Among the lines below, take the one holding "destruct (foldl (announce_tunnel", the one holding "rewrite foldl_tunnels_id; [done|].", and all lines between them. Set them down exactly.

****

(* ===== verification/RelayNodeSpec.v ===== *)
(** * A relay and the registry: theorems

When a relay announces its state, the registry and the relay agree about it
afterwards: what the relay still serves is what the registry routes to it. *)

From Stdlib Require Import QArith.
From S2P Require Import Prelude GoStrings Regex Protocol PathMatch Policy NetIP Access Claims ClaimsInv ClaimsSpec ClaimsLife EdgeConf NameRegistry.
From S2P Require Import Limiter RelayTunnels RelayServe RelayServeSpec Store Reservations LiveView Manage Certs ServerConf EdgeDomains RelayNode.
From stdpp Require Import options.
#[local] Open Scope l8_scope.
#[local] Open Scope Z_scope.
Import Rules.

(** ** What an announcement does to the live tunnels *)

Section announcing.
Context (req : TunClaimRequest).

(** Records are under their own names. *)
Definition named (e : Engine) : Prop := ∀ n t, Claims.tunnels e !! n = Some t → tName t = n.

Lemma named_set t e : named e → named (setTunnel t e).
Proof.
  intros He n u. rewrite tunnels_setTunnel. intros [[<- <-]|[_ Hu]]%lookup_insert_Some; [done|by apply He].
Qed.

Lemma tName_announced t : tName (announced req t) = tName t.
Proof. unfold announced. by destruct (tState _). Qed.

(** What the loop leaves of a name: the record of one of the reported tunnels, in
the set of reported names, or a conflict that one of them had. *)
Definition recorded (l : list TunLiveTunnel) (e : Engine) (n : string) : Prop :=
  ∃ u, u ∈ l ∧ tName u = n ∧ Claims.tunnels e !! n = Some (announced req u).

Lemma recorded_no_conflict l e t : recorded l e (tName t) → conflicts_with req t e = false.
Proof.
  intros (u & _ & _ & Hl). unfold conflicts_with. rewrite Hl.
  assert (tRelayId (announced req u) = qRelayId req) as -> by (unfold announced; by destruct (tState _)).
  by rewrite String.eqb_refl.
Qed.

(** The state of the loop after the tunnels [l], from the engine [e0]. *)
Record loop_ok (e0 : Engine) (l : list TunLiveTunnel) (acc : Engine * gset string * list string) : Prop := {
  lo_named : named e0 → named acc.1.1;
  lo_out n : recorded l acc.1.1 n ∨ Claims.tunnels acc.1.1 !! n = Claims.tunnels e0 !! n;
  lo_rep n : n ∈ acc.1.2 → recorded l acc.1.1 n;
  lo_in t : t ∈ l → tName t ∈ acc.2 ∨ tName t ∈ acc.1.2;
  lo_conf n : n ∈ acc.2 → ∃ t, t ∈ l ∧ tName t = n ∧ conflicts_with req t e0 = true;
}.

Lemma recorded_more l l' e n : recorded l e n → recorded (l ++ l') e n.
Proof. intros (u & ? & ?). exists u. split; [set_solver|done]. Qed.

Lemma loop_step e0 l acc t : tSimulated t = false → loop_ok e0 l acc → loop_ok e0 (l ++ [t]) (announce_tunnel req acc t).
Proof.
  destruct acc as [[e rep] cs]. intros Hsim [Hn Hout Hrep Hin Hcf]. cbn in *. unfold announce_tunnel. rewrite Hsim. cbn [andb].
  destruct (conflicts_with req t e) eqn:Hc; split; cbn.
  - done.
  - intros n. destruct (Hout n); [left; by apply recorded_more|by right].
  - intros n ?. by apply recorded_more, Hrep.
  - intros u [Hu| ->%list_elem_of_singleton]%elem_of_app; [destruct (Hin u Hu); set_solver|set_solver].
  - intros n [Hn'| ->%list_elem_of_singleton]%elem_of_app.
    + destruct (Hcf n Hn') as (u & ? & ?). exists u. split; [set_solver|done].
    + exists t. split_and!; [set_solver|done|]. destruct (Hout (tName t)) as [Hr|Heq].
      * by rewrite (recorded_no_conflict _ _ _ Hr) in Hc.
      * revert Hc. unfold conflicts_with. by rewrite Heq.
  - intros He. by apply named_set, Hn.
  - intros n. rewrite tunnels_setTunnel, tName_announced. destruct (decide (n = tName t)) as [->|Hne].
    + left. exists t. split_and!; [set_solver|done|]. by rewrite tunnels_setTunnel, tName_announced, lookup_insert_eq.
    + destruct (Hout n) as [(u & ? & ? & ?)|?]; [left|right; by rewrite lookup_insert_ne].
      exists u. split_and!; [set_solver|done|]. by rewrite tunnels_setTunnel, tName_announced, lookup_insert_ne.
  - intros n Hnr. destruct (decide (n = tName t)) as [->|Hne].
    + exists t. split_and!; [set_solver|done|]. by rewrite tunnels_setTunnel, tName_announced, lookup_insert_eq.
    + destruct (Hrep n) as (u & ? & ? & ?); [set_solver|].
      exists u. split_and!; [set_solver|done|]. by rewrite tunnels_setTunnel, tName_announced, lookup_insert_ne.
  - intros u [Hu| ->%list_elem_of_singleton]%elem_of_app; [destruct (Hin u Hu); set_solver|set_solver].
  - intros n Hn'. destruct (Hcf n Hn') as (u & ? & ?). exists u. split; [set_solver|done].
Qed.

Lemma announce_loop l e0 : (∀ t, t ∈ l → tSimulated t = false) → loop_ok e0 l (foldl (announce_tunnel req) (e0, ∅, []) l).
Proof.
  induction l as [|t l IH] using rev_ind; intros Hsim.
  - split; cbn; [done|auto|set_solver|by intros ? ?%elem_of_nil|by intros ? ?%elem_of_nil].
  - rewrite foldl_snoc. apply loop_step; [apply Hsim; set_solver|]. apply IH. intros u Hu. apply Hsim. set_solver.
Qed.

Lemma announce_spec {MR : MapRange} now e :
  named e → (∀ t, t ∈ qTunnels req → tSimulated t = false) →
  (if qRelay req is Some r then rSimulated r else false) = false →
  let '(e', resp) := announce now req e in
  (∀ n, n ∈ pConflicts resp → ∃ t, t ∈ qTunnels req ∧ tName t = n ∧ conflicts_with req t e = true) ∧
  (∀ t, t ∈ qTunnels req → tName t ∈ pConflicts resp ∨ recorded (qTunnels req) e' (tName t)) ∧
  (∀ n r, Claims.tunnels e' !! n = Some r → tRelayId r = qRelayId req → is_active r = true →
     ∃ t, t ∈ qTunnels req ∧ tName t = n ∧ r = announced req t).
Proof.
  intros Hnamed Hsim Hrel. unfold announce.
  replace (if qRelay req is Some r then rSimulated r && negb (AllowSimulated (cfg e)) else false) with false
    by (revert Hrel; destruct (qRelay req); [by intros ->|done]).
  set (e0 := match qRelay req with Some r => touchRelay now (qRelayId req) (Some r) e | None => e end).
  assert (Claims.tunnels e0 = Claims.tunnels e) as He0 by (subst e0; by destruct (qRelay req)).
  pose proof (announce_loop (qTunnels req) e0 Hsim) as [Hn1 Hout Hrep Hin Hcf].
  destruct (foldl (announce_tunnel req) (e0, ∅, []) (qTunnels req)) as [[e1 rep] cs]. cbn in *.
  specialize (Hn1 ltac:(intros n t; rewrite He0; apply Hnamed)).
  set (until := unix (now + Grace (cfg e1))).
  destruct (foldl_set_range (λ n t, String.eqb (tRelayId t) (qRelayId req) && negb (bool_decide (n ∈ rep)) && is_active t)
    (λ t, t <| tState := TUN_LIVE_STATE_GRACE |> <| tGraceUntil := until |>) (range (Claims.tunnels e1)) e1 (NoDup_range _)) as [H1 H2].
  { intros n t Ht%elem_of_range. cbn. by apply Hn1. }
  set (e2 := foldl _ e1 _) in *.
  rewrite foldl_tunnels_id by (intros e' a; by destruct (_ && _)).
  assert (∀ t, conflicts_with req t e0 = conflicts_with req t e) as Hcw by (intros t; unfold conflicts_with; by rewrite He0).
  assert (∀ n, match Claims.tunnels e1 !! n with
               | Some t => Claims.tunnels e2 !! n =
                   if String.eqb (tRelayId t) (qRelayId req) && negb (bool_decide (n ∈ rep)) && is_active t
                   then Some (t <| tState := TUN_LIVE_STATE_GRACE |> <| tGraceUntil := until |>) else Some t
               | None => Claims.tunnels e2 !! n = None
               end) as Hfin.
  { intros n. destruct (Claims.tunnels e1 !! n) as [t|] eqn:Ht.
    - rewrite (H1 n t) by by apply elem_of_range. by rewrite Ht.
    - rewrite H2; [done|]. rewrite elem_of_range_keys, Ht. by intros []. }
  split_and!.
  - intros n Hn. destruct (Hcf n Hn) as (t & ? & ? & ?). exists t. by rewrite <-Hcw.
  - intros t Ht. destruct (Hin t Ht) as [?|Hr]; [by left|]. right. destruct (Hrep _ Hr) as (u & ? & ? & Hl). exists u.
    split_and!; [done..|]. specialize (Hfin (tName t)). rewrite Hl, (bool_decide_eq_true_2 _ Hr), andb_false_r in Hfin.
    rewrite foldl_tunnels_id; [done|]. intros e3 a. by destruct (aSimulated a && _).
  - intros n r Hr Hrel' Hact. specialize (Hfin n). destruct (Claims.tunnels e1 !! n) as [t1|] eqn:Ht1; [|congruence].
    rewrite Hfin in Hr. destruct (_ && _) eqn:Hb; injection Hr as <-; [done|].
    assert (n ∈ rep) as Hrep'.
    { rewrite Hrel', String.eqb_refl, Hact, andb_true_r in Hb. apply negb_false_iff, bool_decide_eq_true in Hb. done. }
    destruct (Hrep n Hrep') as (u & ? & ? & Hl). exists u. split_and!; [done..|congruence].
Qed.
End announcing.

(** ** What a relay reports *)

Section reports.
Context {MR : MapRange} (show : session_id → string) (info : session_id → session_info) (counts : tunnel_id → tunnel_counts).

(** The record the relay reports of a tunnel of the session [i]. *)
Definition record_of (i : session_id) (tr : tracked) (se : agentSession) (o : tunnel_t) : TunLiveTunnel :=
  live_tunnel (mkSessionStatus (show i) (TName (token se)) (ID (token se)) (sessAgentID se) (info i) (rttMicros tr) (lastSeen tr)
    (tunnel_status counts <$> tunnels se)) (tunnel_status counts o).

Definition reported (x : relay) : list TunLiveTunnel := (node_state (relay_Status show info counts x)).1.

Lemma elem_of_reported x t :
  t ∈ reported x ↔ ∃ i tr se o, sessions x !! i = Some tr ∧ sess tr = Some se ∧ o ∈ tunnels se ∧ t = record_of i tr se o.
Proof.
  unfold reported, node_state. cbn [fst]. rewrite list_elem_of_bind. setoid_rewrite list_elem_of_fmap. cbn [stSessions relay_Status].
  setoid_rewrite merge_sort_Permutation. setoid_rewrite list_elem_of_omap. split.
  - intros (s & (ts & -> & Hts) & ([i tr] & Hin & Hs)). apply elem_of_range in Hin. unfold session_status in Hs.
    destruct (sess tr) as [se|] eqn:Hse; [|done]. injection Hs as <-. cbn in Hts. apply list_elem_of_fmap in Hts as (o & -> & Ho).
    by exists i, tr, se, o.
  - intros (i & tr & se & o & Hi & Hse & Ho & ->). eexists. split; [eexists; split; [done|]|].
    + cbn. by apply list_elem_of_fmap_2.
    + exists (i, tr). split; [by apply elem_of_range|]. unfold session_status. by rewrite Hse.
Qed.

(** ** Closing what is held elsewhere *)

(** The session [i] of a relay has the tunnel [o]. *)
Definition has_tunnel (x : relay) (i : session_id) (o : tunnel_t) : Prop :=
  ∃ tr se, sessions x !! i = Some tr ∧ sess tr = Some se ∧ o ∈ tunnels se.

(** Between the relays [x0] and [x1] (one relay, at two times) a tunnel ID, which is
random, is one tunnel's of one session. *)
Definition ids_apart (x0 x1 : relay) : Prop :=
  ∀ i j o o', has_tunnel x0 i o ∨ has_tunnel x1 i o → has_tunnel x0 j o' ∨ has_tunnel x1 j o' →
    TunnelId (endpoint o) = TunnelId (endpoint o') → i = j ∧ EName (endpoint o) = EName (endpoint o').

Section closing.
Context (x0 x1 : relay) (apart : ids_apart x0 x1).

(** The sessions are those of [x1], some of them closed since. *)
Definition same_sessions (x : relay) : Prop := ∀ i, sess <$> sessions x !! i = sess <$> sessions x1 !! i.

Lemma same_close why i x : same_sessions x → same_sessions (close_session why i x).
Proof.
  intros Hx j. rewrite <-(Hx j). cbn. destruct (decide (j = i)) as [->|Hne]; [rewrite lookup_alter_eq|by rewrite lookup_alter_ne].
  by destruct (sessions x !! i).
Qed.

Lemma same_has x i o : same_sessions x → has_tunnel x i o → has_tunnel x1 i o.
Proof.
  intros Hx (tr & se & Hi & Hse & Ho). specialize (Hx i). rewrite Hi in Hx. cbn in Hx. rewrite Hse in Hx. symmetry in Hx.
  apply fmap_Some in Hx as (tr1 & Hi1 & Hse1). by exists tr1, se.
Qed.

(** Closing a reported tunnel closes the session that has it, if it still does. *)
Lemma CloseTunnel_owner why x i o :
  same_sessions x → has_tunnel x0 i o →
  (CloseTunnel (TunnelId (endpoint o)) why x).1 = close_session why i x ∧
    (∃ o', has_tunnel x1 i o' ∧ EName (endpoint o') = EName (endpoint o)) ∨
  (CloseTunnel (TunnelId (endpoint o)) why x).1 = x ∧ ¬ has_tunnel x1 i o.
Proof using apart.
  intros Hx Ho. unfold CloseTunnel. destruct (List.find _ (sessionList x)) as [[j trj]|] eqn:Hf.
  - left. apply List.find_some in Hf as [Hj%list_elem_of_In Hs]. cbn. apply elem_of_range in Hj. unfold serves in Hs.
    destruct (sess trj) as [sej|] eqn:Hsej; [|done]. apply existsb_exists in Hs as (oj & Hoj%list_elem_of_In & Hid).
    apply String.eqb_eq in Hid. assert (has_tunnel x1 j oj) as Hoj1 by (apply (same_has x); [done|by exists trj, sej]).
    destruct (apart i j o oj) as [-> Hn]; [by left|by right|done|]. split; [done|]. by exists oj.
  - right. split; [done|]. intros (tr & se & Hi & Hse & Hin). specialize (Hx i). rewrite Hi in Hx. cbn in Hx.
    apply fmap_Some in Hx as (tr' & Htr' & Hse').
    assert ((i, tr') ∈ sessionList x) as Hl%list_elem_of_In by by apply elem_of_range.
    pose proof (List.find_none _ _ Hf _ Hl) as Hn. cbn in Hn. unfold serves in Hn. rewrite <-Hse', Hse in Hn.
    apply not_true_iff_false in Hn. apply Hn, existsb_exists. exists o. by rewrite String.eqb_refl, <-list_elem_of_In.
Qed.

****

## Completed exercise
  destruct (foldl (announce_tunnel req) (e0, ∅, []) (qTunnels req)) as [[e1 rep] cs]. cbn in *.
  specialize (Hn1 ltac:(intros n t; rewrite He0; apply Hnamed)).
  set (until := unix (now + Grace (cfg e1))).
  destruct (foldl_set_range (λ n t, String.eqb (tRelayId t) (qRelayId req) && negb (bool_decide (n ∈ rep)) && is_active t)
    (λ t, t <| tState := TUN_LIVE_STATE_GRACE |> <| tGraceUntil := until |>) (range (Claims.tunnels e1)) e1 (NoDup_range _)) as [H1 H2].
  { intros n t Ht%elem_of_range. cbn. by apply Hn1. }
  set (e2 := foldl _ e1 _) in *.
  rewrite foldl_tunnels_id by (intros e' a; by destruct (_ && _)).
  assert (∀ t, conflicts_with req t e0 = conflicts_with req t e) as Hcw by (intros t; unfold conflicts_with; by rewrite He0).
  assert (∀ n, match Claims.tunnels e1 !! n with
               | Some t => Claims.tunnels e2 !! n =
                   if String.eqb (tRelayId t) (qRelayId req) && negb (bool_decide (n ∈ rep)) && is_active t
                   then Some (t <| tState := TUN_LIVE_STATE_GRACE |> <| tGraceUntil := until |>) else Some t
               | None => Claims.tunnels e2 !! n = None
               end) as Hfin.
  { intros n. destruct (Claims.tunnels e1 !! n) as [t|] eqn:Ht.
    - rewrite (H1 n t) by by apply elem_of_range. by rewrite Ht.
    - rewrite H2; [done|]. rewrite elem_of_range_keys, Ht. by intros []. }
  split_and!.
  - intros n Hn. destruct (Hcf n Hn) as (t & ? & ? & ?). exists t. by rewrite <-Hcw.
  - intros t Ht. destruct (Hin t Ht) as [?|Hr]; [by left|]. right. destruct (Hrep _ Hr) as (u & ? & ? & Hl). exists u.
    split_and!; [done..|]. specialize (Hfin (tName t)). rewrite Hl, (bool_decide_eq_true_2 _ Hr), andb_false_r in Hfin.
    rewrite foldl_tunnels_id; [done|]. intros e3 a. by destruct (aSimulated a && _).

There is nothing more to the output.